LCRD’s space-based payload is currently under development at NASA’s Goddard Space Flight Center and will consist of a number of highly sensitive components. Because LCRD is a relay satellite, there will be two sides to the flight payload with an optical terminal on each. That way, one terminal can interface with the user spacecraft and the other can remain directed to ground terminals on Earth. Modems on the payload will translate digital data into laser signals and back again, and the optical module will send those encoded beams of light to the ground or receive them from Earth. The controller electronics will help position the optical modules to the optimum position to receive and transmit data. Because of the two-sided payload, a space switching unit will act as the interface between them, routing data to and from the two optical modules. All of these components will be incorporated into the payload, which will fly on a host spacecraft with other missions.

Radio-frequency communications will also be available for space-to-ground links.

Ground Segment

LCRD will transmit data to, and receive data from, two dedicated ground stations located in Table Mountain, California, and Hawaii.
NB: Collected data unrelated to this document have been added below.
(* ===== verification/EditsApply.v ===== *)
(** * Batches of edits: theorems

    What [applyTextEdits] promises its callers: edits compose in order, nothing
    is returned unless every edit applied, and one rejection names every edit
    that did not. *)

From stdpp Require Import base list numbers option strings sorting.
From Stdlib Require Import ZArith Lia.
From S2P Require Import Prelude Kmp JsString Edits EditsExact.

Lemma apply_step_failures matching st i e st' :
  apply_step matching st i e = Ok st' -> failures st `prefix_of` failures st'.
Proof.
  unfold apply_step. intros H. apply bind_Ok in H as (o & _ & H).
  destruct o; simpl in H.
  - apply bind_Ok in H as (w & _ & H). by injection H as <-.
  - injection H as <-. simpl. by apply prefix_app_r.
  - injection H as <-. simpl. by apply prefix_app_r.
  - injection H as <-. simpl. by apply prefix_app_r.
Qed.

Lemma apply_loop_failures matching es st i st' :
  apply_loop matching st i es = Ok st' -> failures st `prefix_of` failures st'.
Proof.
  revert st i. induction es as [|e es IH]; intros st i H; simpl in H.
  { injection H as ->. done. }
  apply bind_Ok in H as (st1 & H1 & H2). etrans; [by eapply apply_step_failures|eauto].
Qed.

(** ** The contract: a chain of single edits *)

(** One edit turns [w] into [w'] and is reported as [m]. *)
Definition edit_ok (matching : WorkspaceEditMatching) (w : jstr) (e : WorkspaceTextEdit)
    (w' : jstr) (m : WorkspaceEditMatch) : Prop :=
  exists strategy rs n updated,
    findEditMatch w e matching = Ok (Matched strategy rs n updated) /\
    match updated with Some u => Ok u | None => replaceRanges w rs end = Ok w' /\
    m = EditMatch strategy n.

Inductive applies (matching : WorkspaceEditMatching)
    : jstr -> list WorkspaceTextEdit -> jstr -> list WorkspaceEditMatch -> Prop :=
| applies_nil w : applies matching w [] w []
| applies_cons w e es w1 m w2 ms :
    edit_ok matching w e w1 m -> applies matching w1 es w2 ms ->
    applies matching w (e :: es) w2 (m :: ms).

Lemma applies_app_iff matching w es1 es2 w' ms :
  applies matching w (es1 ++ es2) w' ms <->
  exists w1 ms1 ms2, applies matching w es1 w1 ms1 /\ applies matching w1 es2 w' ms2 /\
    ms = ms1 ++ ms2.
Proof.
  split.
  - revert w ms. induction es1 as [|e es1 IH]; simpl; intros w ms H.
    + exists w, [], ms. split_and!; [constructor|done|done].
    + inversion H as [|? ? ? wa m ? msa Ho Hr]; subst.
      destruct (IH _ _ Hr) as (w1 & ms1 & ms2 & H1 & H2 & ->).
      exists w1, (m :: ms1), ms2. split_and!; [by econstructor|done|done].
  - intros (w1 & ms1 & ms2 & H1 & H2 & ->). induction H1; simpl; [done|].
    econstructor; eauto.
Qed.

Lemma apply_step_clean matching w ms i e st' :
  apply_step matching (Applying w ms []) i e = Ok st' -> failures st' = [] ->
  exists w1 m, edit_ok matching w e w1 m /\ st' = Applying w1 (ms ++ [m]) [].
Proof.
  unfold apply_step. simpl. intros H Hf. apply bind_Ok in H as (o & Ho & H).
  destruct o; simpl in H; try (injection H as <-; done).
  apply bind_Ok in H as (u & Hu & H). injection H as <-.
  exists u, (EditMatch strategy occurrences). split; [|done].
  do 4 eexists. split_and!; [done|by destruct updated|done].
Qed.

Lemma apply_loop_clean matching es w ms i w' ms' :
  apply_loop matching (Applying w ms []) i es = Ok (Applying w' ms' []) <->
  exists ms1, ms' = ms ++ ms1 /\ applies matching w es w' ms1.
Proof.
  revert w ms i ms'. induction es as [|e es IH]; intros w ms i ms'; simpl.
  - split.
    + intros [= -> ->]. exists []. split; [by rewrite app_nil_r|constructor].
    + intros (ms1 & -> & H). inversion H; subst. by rewrite app_nil_r.
  - rewrite bind_Ok. split.
    + intros (st1 & H1 & H2). pose proof (apply_loop_failures _ _ _ _ _ H2) as Hp.
      apply prefix_nil_inv in Hp. destruct (apply_step_clean _ _ _ _ _ _ H1 Hp) as (w1 & m & Ho & ->).
      apply IH in H2 as (ms1 & -> & Ha). exists (m :: ms1).
      split; [by rewrite <- app_assoc|by econstructor].
    + intros (ms1 & -> & H). inversion H as [|? ? ? w1 m ? msa Ho Hr]; subst.
      exists (Applying w1 (ms ++ [m]) []). split.
      * destruct Ho as (strategy & rs & n & updated & Hf & Hu & ->). unfold apply_step. simpl.
        rewrite Hf. simpl. destruct updated; simpl in *; [by injection Hu as ->|by rewrite Hu].
      * apply IH. exists msa. split; [by rewrite <- app_assoc|done].
Qed.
NASA’s Jet Propulsion Laboratory partnered with the LCRD project to build and operated the Table Mountain facility.

These ground stations will each house one of the ground terminals. These will also contain modems to translate encoded light back into data. The ground terminals will be aided by the CODEC, a coding and decoding device designed to restore data that was lost in translation or due to weather conditions, up to a point. This helps to ensure the data received is as complete as possible.


Laser communications truly began with the invention of lasers in the 1960s, which made the technology possible. Over the years, there have been many applications of laser technology, but laser communications is one of the most promising – it can reduce the size and weight of communications systems, as well as transmit data at rates orders of magnitude higher than standard radio-frequency systems.
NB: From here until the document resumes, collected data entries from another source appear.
(* ===== verification/Json.v ===== *)
(** * Untyped values

    The [unknown] values the validators of packages/code/src/protocol.ts inspect:
    what [JSON.parse] returns, with the property reads, [typeof] tests and integer
    tests the code applies to them, and the UTF-8 encoding of strings. Language
    and platform behaviour only; no definition of this file is mapped. *)

From stdpp Require Import base list numbers option strings pretty.
From Stdlib Require Import ZArith Lia.
From S2P Require Import Prelude JsString.

(** A number is an integer value or some other double; the latter is never a
    safe integer and equal to no integer. An object lists its own properties;
    [undefined] is the absence of a property. *)
Inductive json : Type :=
| JNull
| JBool (b : bool)
| JInt (n : Z)
| JNonInt (tag : Z)
| JStr (s : jstr)
| JArr (l : list json)
| JObj (fields : list (jstr * json)).

Definition record := list (jstr * json).

(** [o.k]: [None] is [undefined]. *)
Fixpoint field (o : record) (k : jstr) : option json :=
  match o with
  | [] => None
  | (k', v) :: o' => if bool_decide (k = k') then Some v else field o' k
  end.

Definition keys (o : record) : list jstr := map fst o.

(** The properties read when [typeof v === 'object' && v !== null]: an array's
    own keys are its indices. *)
Definition asRecord (v : json) : option record :=
  match v with
  | JObj fs => Some fs
  | JArr l => Some (imap (fun i x => (js (pretty i), x)) l)
  | _ => None
  end.

Definition MAX_SAFE_INTEGER : Z := (2 ^ 53 - 1)%Z.

Definition isSafeInteger (v : option json) : bool :=
  match v with
  | Some (JInt n) => ((- MAX_SAFE_INTEGER <=? n) && (n <=? MAX_SAFE_INTEGER))%Z
  | _ => false
  end.

(** [Number.isSafeInteger(v) && Number(v) >= lo && Number(v) <= hi]. *)
Definition safeIntIn (v : option json) (lo hi : Z) : bool :=
  match v with
  | Some (JInt n) => isSafeInteger v && ((lo <=? n) && (n <=? hi))%Z
  | _ => false
  end.

Definition isStr (v : option json) : bool := match v with Some (JStr _) => true | _ => false end.
Definition isBool (v : option json) : bool := match v with Some (JBool _) => true | _ => false end.
Definition isUndefined (v : option json) : bool := match v with None => true | _ => false end.

(** [v === s], [v === b] and [v === n] for a string, a boolean and an integer. *)
Definition eqStr (v : option json) (s : jstr) : bool :=
  match v with Some (JStr s') => bool_decide (s' = s) | _ => false end.
Definition eqBool (v : option json) (b : bool) : bool :=
  match v with Some (JBool b') => Bool.eqb b' b | _ => false end.
Definition eqInt (v : option json) (n : Z) : bool :=
  match v with Some (JInt n') => (n' =? n)%Z | _ => false end.

(** A test on a string property. *)
Definition strTest (v : option json) (f : jstr -> bool) : bool :=
  match v with Some (JStr s) => f s | _ => false end.

(** [v === undefined || test]. *)
Definition optional (v : option json) (test : bool) : bool := isUndefined v || test.

(** ** UTF-8 *)

Definition isHigh (c : Z) : bool := ((55296 <=? c) && (c <=? 56319))%Z.
Definition isLow (c : Z) : bool := ((56320 <=? c) && (c <=? 57343))%Z.

(** The bytes of one code point. *)
Definition utf8_point (p : Z) : list Z :=
  if (p <? 128)%Z then [p]
  else if (p <? 2048)%Z then [192 + p / 64; 128 + p mod 64]%Z
  else if (p <? 65536)%Z then [224 + p / 4096; 128 + p / 64 mod 64; 128 + p mod 64]%Z
  else [240 + p / 262144; 128 + p / 4096 mod 64; 128 + p / 64 mod 64; 128 + p mod 64]%Z.

(** [TextEncoder.encode]: a lone surrogate becomes U+FFFD. *)
Fixpoint utf8 (s : jstr) : list Z :=
  match s with
  | [] => []
  | c :: s' =>
      if isHigh c then
        match s' with
        | d :: s'' =>
            if isLow d then
              utf8_point (65536 + (c - 55296) * 1024 + (d - 56320))%Z ++ utf8 s''
            else utf8_point 65533 ++ utf8 s'
        | [] => utf8_point 65533
        end
      else if isLow c then utf8_point 65533 ++ utf8 s'
      else utf8_point c ++ utf8 s'
  end.

Definition byteLength (s : jstr) : Z := Z.of_nat (length (utf8 s)).

(** [Buffer.from(s).toString('utf8') === s]: no lone surrogate. *)
Fixpoint wellFormed (s : jstr) : bool :=
  match s with
  | [] => true
  | c :: s' =>
      if isHigh c then
        match s' with d :: s'' => isLow d && wellFormed s'' | [] => false end
      else negb (isLow c) && wellFormed s'
  end.

(** ** Character classes of the fixed patterns *)

Definition isDigit (c : Z) : bool := ((48 <=? c) && (c <=? 57))%Z.
Definition isUpper (c : Z) : bool := ((65 <=? c) && (c <=? 90))%Z.
Definition isLowerAZ (c : Z) : bool := ((97 <=? c) && (c <=? 122))%Z.
Definition isAlnum (c : Z) : bool := isDigit c || isUpper c || isLowerAZ c.
Definition isHexLower (c : Z) : bool := isDigit c || ((97 <=? c) && (c <=? 102))%Z.
Definition oneOf (c : Z) (s : string) : bool := bool_decide (c ∈ js s).

(** [/^[a-f0-9]{64}$/]. *)
Definition isHex64 (s : jstr) : bool := (length s =? 64) && forallb isHexLower s.

(** [/^[A-Za-z0-9][...]{0,n}$/] with a tail class. *)
Definition headTail (tail : Z -> bool) (n : nat) (s : jstr) : bool :=
  match s with
  | c :: t => isAlnum c && (length t <=? n) && forallb tail t
  | [] => false
  end.

(** [s.split('/')]. *)
Fixpoint splitOn (sep : Z) (s : jstr) : list jstr :=
  match s with
  | [] => [[]]
  | x :: s' =>
      if (x =? sep)%Z then [] :: splitOn sep s'
      else match splitOn sep s' with [] => [[x]] | l :: ls => (x :: l) :: ls end
  end.

Fixpoint joinWith (sep : Z) (ls : list jstr) : jstr :=
  match ls with
  | [] => []
  | l :: ls' => match ls' with [] => l | _ => l ++ sep :: joinWith sep ls' end
  end.

Definition SLASH : Z := 47%Z.
Definition NUL : Z := 0%Z.

(** ** Lemmas *)

Lemma splitOn_ne sep s : splitOn sep s <> [].
Proof.
  destruct s as [|x s]; simpl; [done|]. destruct (x =? sep)%Z; [done|]. by destruct (splitOn sep s).
Qed.

Lemma joinWith_splitOn sep s : joinWith sep (splitOn sep s) = s.
Proof.
  induction s as [|x s IH]; simpl; [done|].
  destruct (Z.eqb_spec x sep) as [->|Hne]; destruct (splitOn sep s) as [|l ls] eqn:E; simpl in *.
  - by subst.
  - by rewrite <- IH.
  - by subst.
  - rewrite <- IH. by destruct ls.
Qed.

Lemma splitOn_inj sep s t : splitOn sep s = splitOn sep t -> s = t.
Proof. intros H. by rewrite <- (joinWith_splitOn sep s), <- (joinWith_splitOn sep t), H. Qed.

Lemma splitOn_free sep s : Forall (fun l => sep ∉ l) (splitOn sep s).
Proof.
  induction s as [|x s IH]; simpl; [by repeat constructor; apply not_elem_of_nil|].
  destruct (Z.eqb_spec x sep) as [->|Hne]; [by constructor; [apply not_elem_of_nil|]|].
  destruct (splitOn sep s) as [|l ls]; [repeat constructor|].
  - rewrite elem_of_cons, elem_of_nil. naive_solver.
  - inversion IH; subst. constructor; [|done]. rewrite elem_of_cons. naive_solver.
Qed.

Lemma strTest_true v f : strTest v f = true <-> exists s, v = Some (JStr s) /\ f s = true.
Proof. destruct v as [[]|]; simpl; naive_solver. Qed.

Lemma eqStr_true v s : eqStr v s = true <-> v = Some (JStr s).
Proof. destruct v as [[]|]; simpl; rewrite ?bool_decide_eq_true; naive_solver. Qed.

Lemma isUndefined_true v : isUndefined v = true <-> v = None.
Proof. destruct v; simpl; naive_solver. Qed.

Lemma optional_true v t : optional v t = true <-> v = None \/ t = true.
Proof. unfold optional. rewrite orb_true_iff, isUndefined_true. done. Qed.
NASA, in partnership with the Massachusetts Institute of Technology Lincoln Laboratory, has made great strides to bring laser communications to space missions in recent years. In 2013, NASA launched the Lunar Laser Communications Demonstration, the first technology demonstration of laser communications enabling data rates five times faster than ever before from beyond low-Earth orbit, aboard the Lunar Atmosphere and Dust Environment Explorer mission. The demonstration was an unqualified success. The Laser Communications Relay Demonstration mission is the next step in verifying the efficacy of the technology.
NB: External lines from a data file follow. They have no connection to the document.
(* ===== verification/Protocol.v ===== *)
(** * The bridge protocol: identities, paths and validators

    Models packages/code/src/protocol.ts: the isolation keys that scheduling and
    quarantine share, the portable path rules, and the validators that decide
    which requests, results and capabilities cross the bridge. A validator takes
    the untyped value the code receives and returns the code's boolean.

    The Unicode tables behind [toLowerCase] and the [\p{...}] classes and the
    SHA-256 digest are not code of the repository: they are the fields of
    [Platform], which the validators that use them take as an argument. *)

From stdpp Require Import base list numbers option strings.
From Stdlib Require Import ZArith Lia.
From S2P Require Import Prelude JsString Json.

Class Platform := {
  toLowerCase : jstr -> jstr;
  stripIgnorable : jstr -> jstr;   (* replace(/\p{Default_Ignorable_Code_Point}/gu, '') *)
  hasControl : jstr -> bool;       (* /[\x00-\x1f\x7f\p{Cc}\p{Cf}\p{Zl}\p{Zp}]/u *)
  sha256hex : jstr -> jstr;
}.

(** ** Limits *)

Definition BRIDGE_PROTOCOL_VERSION : Z := 1%Z.
Definition BRIDGE_SANDBOX_PROFILE_MAX_LENGTH : nat := 128.
Definition BRIDGE_RUNTIME_MAX_COUNT : nat := 32.
Definition BRIDGE_RUNTIME_MAX_LENGTH : nat := 64.
Definition BRIDGE_WORKSPACE_MAX_COUNT : nat := 32.
Definition BRIDGE_WORKSPACE_NAME_MAX_LENGTH : nat := 128.
Definition BRIDGE_WORKSPACE_PATH_MAX_LENGTH : Z := 4096%Z.
Definition BRIDGE_WORKSPACE_QUERY_MAX_LENGTH : Z := 4096%Z.
Definition BRIDGE_WORKSPACE_READ_MAX_BYTES : Z := (1024 * 1024)%Z.
Definition BRIDGE_WORKSPACE_WRITE_MAX_BYTES : Z := (1024 * 1024)%Z.
Definition BRIDGE_WORKSPACE_EDIT_MAX_EDITS : nat := 100.
Definition BRIDGE_WORKSPACE_READ_MAX_LINES : Z := 500%Z.
Definition BRIDGE_WORKSPACE_SEARCH_MAX_RESULTS : Z := 200%Z.
Definition BRIDGE_WORKSPACE_SEARCH_TEXT_MAX_LENGTH : Z := 2000%Z.
Definition BRIDGE_WORKSPACE_LIST_MAX_RESULTS : Z := 500%Z.
Definition BRIDGE_WORKSPACE_COMMAND_MAX_BYTES : Z := (32 * 1024)%Z.
Definition BRIDGE_WORKSPACE_COMMAND_MAX_TIMEOUT_MS : Z := (5 * 60000)%Z.
Definition BRIDGE_WORKSPACE_COMMAND_DEFAULT_OUTPUT_BYTES : Z := (256 * 1024)%Z.
Definition BRIDGE_WORKSPACE_COMMAND_MAX_OUTPUT_BYTES : Z := (1024 * 1024)%Z.
Definition BRIDGE_WORKSPACE_COMMAND_SIGNAL_MAX_LENGTH : nat := 32.
Definition BRIDGE_WORKSPACE_PROGRAMMATIC_MAX_FILES : nat := 100.
Definition BRIDGE_WORKSPACE_PROGRAMMATIC_TRANSFER_TIMEOUT_MS : Z := 30000%Z.
Definition BRIDGE_WORKSPACE_PROGRAMMATIC_MAX_FILE_BYTES : Z := (10 * 1024 * 1024)%Z.
Definition BRIDGE_WORKSPACE_PROGRAMMATIC_MAX_HISTORY_BYTES : Z := 40000000%Z.
Definition BRIDGE_WORKSPACE_PROGRAMMATIC_MAX_TOTAL_BYTES : Z := (100 * 1024 * 1024)%Z.
Definition BRIDGE_WORKSPACE_IMPORT_FILE_HANDLE_MAX_LENGTH : Z := 32768%Z.
Definition BRIDGE_WORKSPACE_IMPORT_FILE_GRANT_MAX_LENGTH : Z := (256 * 1024)%Z.
Definition REPOSITORY_INSTRUCTION_MAX_BYTES : Z := (32 * 1024)%Z.

Definition len (s : jstr) : Z := Z.of_nat (length s).

Definition programmaticTransferReserveMs (jobTimeoutMs : Z) : Z := Z.max 1 (jobTimeoutMs / 3).

(** ** Identities *)

(** [BRIDGE_WORKER_ID_PATTERN]. *)
Definition isValidBridgeWorkerId (workerId : jstr) : bool :=
  headTail (fun c => isAlnum c || oneOf c "._:-") 127 workerId.

Definition isValidLinkedWorktreeName (value : option json) : bool :=
  strTest value (fun s =>
    headTail (fun c => isAlnum c || oneOf c "._-") 127 s && negb (endsWith s (js ".lock"))).

Definition LINKED_WORKTREE_KEY_PREFIX : jstr := [NUL] ++ js "linked-worktree" ++ [NUL].
Definition GIT_WORKTREE_KEY_PREFIX : jstr := [NUL] ++ js "git-worktree" ++ [NUL].

Definition workspaceIsolationKey (workspaceId : jstr) (instanceId worktree : option jstr) : jstr :=
  let base :=
    match instanceId with
    | None => workspaceId
    | Some i => GIT_WORKTREE_KEY_PREFIX ++ workspaceId ++ [NUL] ++ i
    end in
  match worktree with
  | None => base
  | Some w => LINKED_WORKTREE_KEY_PREFIX ++ base ++ [NUL] ++ w
  end.

(** [key.lastIndexOf('\0')], [-1] for none. *)
Definition lastNul (key : jstr) : Z :=
  fold_left (fun best ic => if (snd ic =? NUL)%Z then Z.of_nat (fst ic) else best)
    (imap (fun i c => (i, c)) key) (-1)%Z.

Definition workspaceIsolationParent (key : jstr) : option jstr :=
  if negb (startsWith key LINKED_WORKTREE_KEY_PREFIX) then None
  else
    let separator := lastNul key in
    if (separator <=? len LINKED_WORKTREE_KEY_PREFIX)%Z then None
    else Some (slice key (length LINKED_WORKTREE_KEY_PREFIX) (Z.to_nat separator)).

Definition workspaceIsolationKeysConflict (left_ right_ : jstr) : bool :=
  bool_decide (left_ = right_)
  || bool_decide (workspaceIsolationParent left_ = Some right_)
  || bool_decide (workspaceIsolationParent right_ = Some left_).

Definition isWorkspaceMutationOperation (operation : jstr) : bool :=
  bool_decide (operation = js "write_file") || bool_decide (operation = js "edit_file")
  || bool_decide (operation = js "execute_command") || bool_decide (operation = js "import_file").

(** ** Artifact names *)

Definition BRIDGE_ARTIFACT_EXTENSIONS : list jstr := map js
  [
   ".c"; ".cs"; ".cpp"; ".go"; ".java"; ".js"; ".kt"; ".kts"; ".lua"; ".php"; ".pl"; ".ps1";
   ".py"; ".r"; ".rb"; ".rs"; ".scala"; ".sh"; ".sql"; ".swift"; ".ts"; ".jsx"; ".tsx";
   ".groovy"; ".css"; ".htm"; ".html"; ".less"; ".sass"; ".scss"; ".svg"; ".svelte"; ".vue";
   ".adoc"; ".asciidoc"; ".md"; ".rst"; ".tex"; ".txt"; ".wiki"; ".csv"; ".json"; ".bson";
   ".json5"; ".jsonl"; ".parquet"; ".tsv"; ".xml"; ".yaml"; ".yml"; ".ics"; ".ical"; ".ifb";
   ".icalendar"; ".conf"; ".env"; ".gitignore"; ".ini"; ".properties"; ".toml"; ".doc";
   ".docx"; ".pdf"; ".ppt"; ".pptx"; ".xls"; ".xlsx"; ".odt"; ".ods"; ".odp"; ".rtf"; ".avif";
   ".bmp"; ".gif"; ".ico"; ".jpeg"; ".jpg"; ".png"; ".tif"; ".tiff"; ".webp"; ".eot"; ".ttf";
   ".woff"; ".woff2"; ".7z"; ".bz2"; ".gz"; ".gzip"; ".rar"; ".tar"; ".zip"; ".tf"; ".tfvars";
   ".tfstate"; ".hcl"; ".dockerfile"; ".Dockerfile"; ".dockerignore"; ".helmignore";
   ".helmfile"; ".jenkinsfile"; ".vagrantfile"; ".eslintrc"; ".prettierrc"; ".editorconfig";
   ".nomad"; ".bat"; ".cmd"; ".deb"; ".log"; ".rpm"; ".vbs"].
Optical communication is the future of space communications. The technique uses infrared light to transmit digital data to and from spacecraft, providing a much better data rate than current radio-frequency communications systems. This allows newer missions with much higher data collection rates to transmit large amounts of data to the ground more quickly.

Optical communications can also be adapted to transmit data at the same rate as RF but require much less room and power in the payload. This particular mission will demonstrate everyday operations of a space-based laser communications system, allowing engineers to gain experience overcoming the particular challenges of laser communications: operating to its full potential despite cloud cover, wind, and other environmental factors that might disrupt data transmission.

These capabilities will have broad applications in the future of human exploration further into the solar system.

Our Mission

Laser Communications Relay Demonstration (LCRD) could revolutionize the way mission-critical data is transmitted to and from spacecraft. The mission is a technology demonstration to verify the longevity of optical communications systems in space, which can provide data rates 10 to 100 times better than traditional radio-frequency systems.

LCRD will serve as a pathfinder relay satellite, similar to the current Tracking and Data Relay Satellites (TDRS), which will receive data and transmit it to the ground. A successful LCRD mission would open up the possibility of an optical communications relay satellite constellation similar to TDRS. LCRD is capable of simulating numerous optical communication scenarios and LCRD experiments will involve elements both on the ground and in space.

Learn about opportunities to be a guest investigator on LCRD.

LCRD Background
Collaborate with us to explore a game-changing new communications system.
LCRD for Space Station

The Integrated Laser Communication Relay Demonstration (LCRD) Low-Earth Orbit (LEO) User Modem and Amplifier Terminal (ILLUMA-T) will fly aboard the International Space Station as the first demonstration of a fully operational, end-to-end optical communications system. ILLUMA-T will provide the space station a state-of-the-art optical communications terminal with improved size, weight and power over comparable radio-frequency communications systems. It will communicate data from low-Earth orbit to the ground through a relay satellite in geosynchronous orbit, leveraging optical communications technologies from the upcoming LCRD mission and the Lunar Laser Communication Demonstration (LLCD) that orbited the moon from 2013 to 2014. Optical technologies have the potential to greatly increase the amount of scientific data transferred from space to ground, supporting multiple channels of ultra-high-definition video from space.